Trump Says the COVID-19 Death Rate Will Be 'A Fraction of 1 Percent.' Is He Right?
It's too early to tell, but there are reasons for (relative) optimism.
President Donald Trump opined this week that the U.S. death rate from COVID-19 would turn out to be "a fraction of 1 percent." At least one authority—University of Pennsylvania vaccine expert Paul A. Offit—agrees. "I think he's right," he told FactCheck.org, adding that there has been a "wild overreaction" to the disease largely because it is new. "We're more the victim of fear than the virus," he said.
Are Trump and Offit right?
Confirmed novel coronavirus cases in the U.S. number around 250 so far, and 14 people have died of the COVID-19 respiratory disease caused by the virus. Crudely, these data would yield a truly frightening mortality rate of more than 5 percent. In contrast, the Centers for Disease Control and Prevention estimate that the current death rate from this season's influenza epidemic is between 0.05 and 0.10 percent. The global case fatality rate for the most severe pandemic in recent history, the Spanish flu epidemic in 1918, was between 3 and 6 percent; the rate was around 2.4 percent in the United States.
So are we facing an epidemic comparable to 1918 or something more like a severe flu season? "Globally, about 3.4 percent of reported COVID-19 cases have died. By comparison, seasonal flu generally kills far fewer than 1 percent of those infected," declared World Health Organization Director-General Tedros Adhanom Ghebreyesus earlier this week. According to the latest data, more than 100,000 cases of COVID-19 around the world have been confirmed, resulting in 3,408 deaths so far. Simple math yields the 3.4 percent death rate cited by Dr. Tedros.
If that's the right figure, then we're headed toward Spanish flu death rates. But before dousing yourself continually with Purell, note that the critical caveat is "reported" COVID-19 cases. Most experts believe the number of unreported cases is large. So far it appears that at least 80 percent of infected people exhibit mild or even no symptoms, and thus are unlikely to have come in contact with medical surveillance systems.
The fact that the U.S. lags in testing for the virus means that public health officials do not have a good idea of just how many Americans are already infected. That makes it difficult to estimate the disease's real mortality rate. In contrast, South Korea has been more aggressive, testing more than 140,000 people for the virus. Doctors there have confirmed more than 6,000 cases, yielding a fatality rate of 0.6 percent.
Interestingly, if the estimate that as many as 1,500 cases are currently undetected in Washington state, the 14 deaths (8 of whom were residents of the Life Care nursing home) reported there yields a case-fatality rate of just over 0.9 percent. Aboard the once quarantined Diamond Princess cruise ship, 707 passengers contracted the illness and so far 6 have died, yielding a death rate of 0.85 percent. That rate is unlikely to be representative, since COVID-19 is much riskier for older people and the ages of cruise passengers skew older.

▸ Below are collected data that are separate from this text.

Lemma relocate_loads l selectors relocs :
  contained_loader l -> Forall reloc_ok relocs ->
  keeps loads (relocate l selectors relocs).
Proof.
  intros Hl Hr. induction Hr as [|r relocs Hr _ IH]; cbn [relocate]; [repeat loader_step|].
  apply keeps_bind; [apply _|apply (get_segment_loads l Hl)|]. intros seg st st' x.
  unfold mbind, M_bind. destruct (seg_pointer _ _ _ _) as [st1 [what|e]] eqn:E;
    pose proof (seg_pointer_loads _ _ _ _ _ _ E) as H1; [|by intros [= <- _]].
  intros Hrun Hwf. refine (transitivity (R := loads) H1 _ Hwf).
  assert (Hg : guest_range (l_space st1) what 2).
  { unfold reloc_ok in Hr. apply (seg_pointer_run seg (r_reloc_offset r) 2 st st1 what); lia || done. }
  revert Hrun.
  unfold get. destruct (selectors !! _) as [v|]; [|by intros [= <- _]]. unfold Prelude.modify.
  intros Hrun. etrans; [|by eapply IH]. apply (loads_store st1 what 2 (le_bytes 2 v)); [done|].
  by rewrite length_le_bytes.
Qed.

Lemma loader_load_loads slib : keeps loads (loader_load mmap mprotect modify_ldt file slib).
Proof using Hmmap Hfile.
  unfold loader_load.
  apply (keeps_bind_post _ (fun a => header_ok (fst a))); [apply load_header_loads|..].
  { intros st st' [hdr n] E. by eapply load_header_ok. }
  intros [hdr n] Hh. cbv zeta. simpl in Hh.
  set (l := if has _ _ then _ else _).
  assert (Hl : contained_loader l)
    by (subst l; destruct (has _ _); [by apply flat_contained|by apply segment_contained]).
  clearbody l. apply keeps_bind; [apply _|apply (prepare_segments_loads l Hl)|]. intros _.
  apply keeps_bind; [apply _|by apply load_segments_loads|]. intros types.
  apply keeps_bind; [apply _|apply (finalize_segments_loads l Hl)|]. intros _.
  apply (keeps_bind_post _ (Forall reloc_ok)); [by apply load_records_loads|apply load_records_relocs|].
  intros relocs Hr. apply keeps_bind; [apply _|apply (finalize_loading_loads l Hl)|]. intros _.
  apply keeps_bind; [apply _|by apply create_descriptors_loads|]. intros sels.
  by apply relocate_loads.
Qed.
End Loaders.

(** ** The process *)

Definition process_loads (p p' : Process) : Prop :=
  wf_space (p_space p) ->
  wf_space (p_space p') /\ g_regs (p_guest p') = g_regs (p_guest p) /\
  (forall x, guest_byte (p_space p) x -> guest_byte (p_space p') x) /\
  only_guest (p_space p') (fun _ => False) (g_mem (p_guest p)) (g_mem (p_guest p')).

#[export] Instance process_loads_pre : PreOrder process_loads.
Proof.
  split; [intros p H; split; [done|split; [done|split; [done|by intros x _ _]]]|].
  intros p1 p2 p3 H12 H23 H1.
  destruct (H12 H1) as (H2 & Hr & Hg & Hm), (H23 H2) as (H3 & Hr' & Hg' & Hm').
  split; [done|]. split; [congruence|]. split; [auto|]. intros x Hx He. rewrite Hm', Hm; auto.
Qed.

Lemma process_loads_same p p' :
  p_space p' = p_space p -> p_guest p' = p_guest p -> process_loads p p'.
Proof.
  intros Hs Hg H. rewrite Hs, Hg. split; [done|]. split; [done|]. split; [done|]. by intros x _ _.
Qed.

Section Programs.
Context (mmap : Z -> Z -> Z -> Z -> option Z) (Hmmap : mmap_law mmap).
Context (mprotect : Z -> Z -> Z -> bool) (modify_ldt : user_desc -> bool).
Context (open_file : cstring -> option (list Z)) (realpath : cstring -> option cstring).
Context (Hopen : forall path file, open_file path = Some file -> Forall is_byte file).
Context (garbage : Z).

Lemma load_file_loads file slib li :
  Forall is_byte file -> keeps process_loads (load_file mmap modify_ldt mprotect file slib li).
Proof using Hmmap.
  intros Hf p p' r. unfold load_file. destruct (loader_load _ _ _ _ _ _) as [st x] eqn:E.
  intros [= <- _] Hwf.
  destruct (loader_load_loads mmap Hmmap mprotect modify_ldt file Hf slib _ _ _ E Hwf) as (Hw & Hg & Hm).
  split; [exact Hw|]. split; [done|]. split; [exact Hg|exact Hm].
Qed.

Lemma process_modify_loads g :
  (forall p, p_space (g p) = p_space p) -> (forall p, p_guest (g p) = p_guest p) ->
  keeps process_loads (Prelude.modify g).
Proof. intros Hs Hg. apply keeps_modify. intros p. by apply process_loads_same. Qed.

Ltac load_step := first
  [ keeps_step | by apply process_modify_loads | apply load_file_loads; by eapply Hopen ].

Lemma load_library_loads arg :
  keeps process_loads (load_library mmap modify_ldt mprotect open_file garbage arg).
Proof using Hmmap Hopen.
  unfold load_library. destruct (parse _ _ _) as [a r].
  apply keeps_bind; [apply _|apply keeps_lift, _|]. intros _. cbv zeta.
  destruct (_ && _); [apply keeps_throw, _|]. apply keeps_bind; [apply _|apply keeps_get, _|]. intros p.
  destruct (_ || _); [apply keeps_ret, _|].
  destruct (open_file _) as [file|] eqn:E; repeat load_step.
Qed.

Lemma load_executable_loads path :
  keeps process_loads (load_executable mmap modify_ldt mprotect open_file realpath path).
Proof using Hmmap Hopen.
  unfold load_executable. cbv zeta. destruct (open_file _) as [file|] eqn:E; [|apply keeps_throw, _].
  apply keeps_bind; [apply _|apply keeps_get, _|]. intros p.
  apply keeps_bind; [apply _|apply keeps_lift, _|]. intros ii.
  apply keeps_bind; [apply _|repeat load_step|]. intros [ii' current].
  apply keeps_bind; [apply _|by apply process_modify_loads|]. intros _.
  simpl. destruct (open_file (host_path current)) as [file'|] eqn:E'; repeat load_step.
Qed.
End Programs.

(** ** Property *)

Lemma load_libraries_loads mmap mprotect modify_ldt open_file garbage libs :
  mmap_law mmap -> (forall path file, open_file path = Some file -> Forall is_byte file) ->
  forall b b' r, load_libraries mmap modify_ldt mprotect open_file garbage libs b = (b', r) ->
  process_loads (b_process b) (b_process b').
Proof.
  intros Hm Ho. induction libs as [|a libs IH]; intros b b' r; simpl; [by intros [= <- _]|].
  unfold mbind, M_bind, on_process.
  destruct (load_library _ _ _ _ _ _ _) as [p [[]|e]] eqn:E;
    apply (load_library_loads mmap Hm) in E; try done; [|by intros [= <- _]].
  intros Hrun. etrans; [exact E|exact (IH _ _ _ Hrun)].
Qed.

(** No file escapes the loader: whatever the bytes of the program, of its
    interpreter and of the libraries are - sizes, segment and heap indices, data
    offsets, relocations -, whether loading succeeds or ends in an exception,
    the address space stays well formed, the registers are untouched, the memory
    the guest had stays there, and every byte of host memory outside the guest's
    segments is as before. *)
Theorem load_contained mmap mprotect modify_ldt open_file realpath garbage path libs b b' r :
  mmap_law mmap -> (forall name file, open_file name = Some file -> Forall is_byte file) ->
  wf_space (p_space (b_process b)) ->
  (_ ← on_process (load_executable mmap modify_ldt mprotect open_file realpath path);
   load_libraries mmap modify_ldt mprotect open_file garbage libs) b = (b', r) ->
  wf_space (p_space (b_process b')) /\
  g_regs (p_guest (b_process b')) = g_regs (p_guest (b_process b)) /\
  (forall x, guest_byte (p_space (b_process b)) x -> guest_byte (p_space (b_process b')) x) /\
  (forall x, ~ guest_byte (p_space (b_process b')) x ->
     peek (g_mem (p_guest (b_process b'))) x = peek (g_mem (p_guest (b_process b))) x).
Proof.
  intros Hm Ho Hwf Hrun.
  assert (H : process_loads (b_process b) (b_process b')).
  { revert Hrun. unfold mbind at 1, M_bind at 1, on_process.
    destruct (load_executable _ _ _ _ _ _ _) as [p [[]|e]] eqn:E;
      apply (load_executable_loads mmap Hm) in E; try done; [|by intros [= <- _]].
    intros Hrun. apply (load_libraries_loads _ _ _ _ _ _ Hm Ho) in Hrun.
    exact (transitivity (R := process_loads) E Hrun). }
  destruct (H Hwf) as (H1 & H2 & H3 & H4). split; [done|]. split; [done|]. split; [done|].
  intros x Hx. exact (H4 x Hx (fun F => F)).
Qed.

(** Every file is the small flat program of [Loader]. *)
Definition demo_open (_ : cstring) : option (list Z) := Some demo_file.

A new report by researchers in Hong Kong estimate a symptomatic case-fatality rate of 1.4 percent. This is considerably lower than the WHO's 3.4 percent death rate. And again, it does not account for infected folks whose symptoms are mild or absent.
A preliminary modeling study by European researchers estimated that the undetected rate of coronavirus infection could be 20 times higher than the number of confirmed cases. If this is so, they write, that yields "a much lower mortality rate, which according to our computations is of the order of 0.15%." That would make the death rate for a coronavirus epidemic similar to that of a severe flu season.
One caution: A higher percentage of the population would be vulnerable to coronavirus infection, since flu epidemics are blunted by the fact that millions of us get our annual vaccinations. There will be no vaccine against this virus for at least 12 months.
"The best estimates now of the overall mortality rate for COVID-19 is somewhere between 0.1 percent and 1 percent," said Brett Giroir, an assistant secretary at the Department of Health and Human Services, at a press conference yesterday. The good news is that as more testing data comes in, the lower the mortality rate for COVID-19 falls.
Disclosure: As I report this, I am self-isolated with a bad cold which could well be caused by one of the four human coronavirus strains that are thought to be responsible for about 15 percent of adult common colds.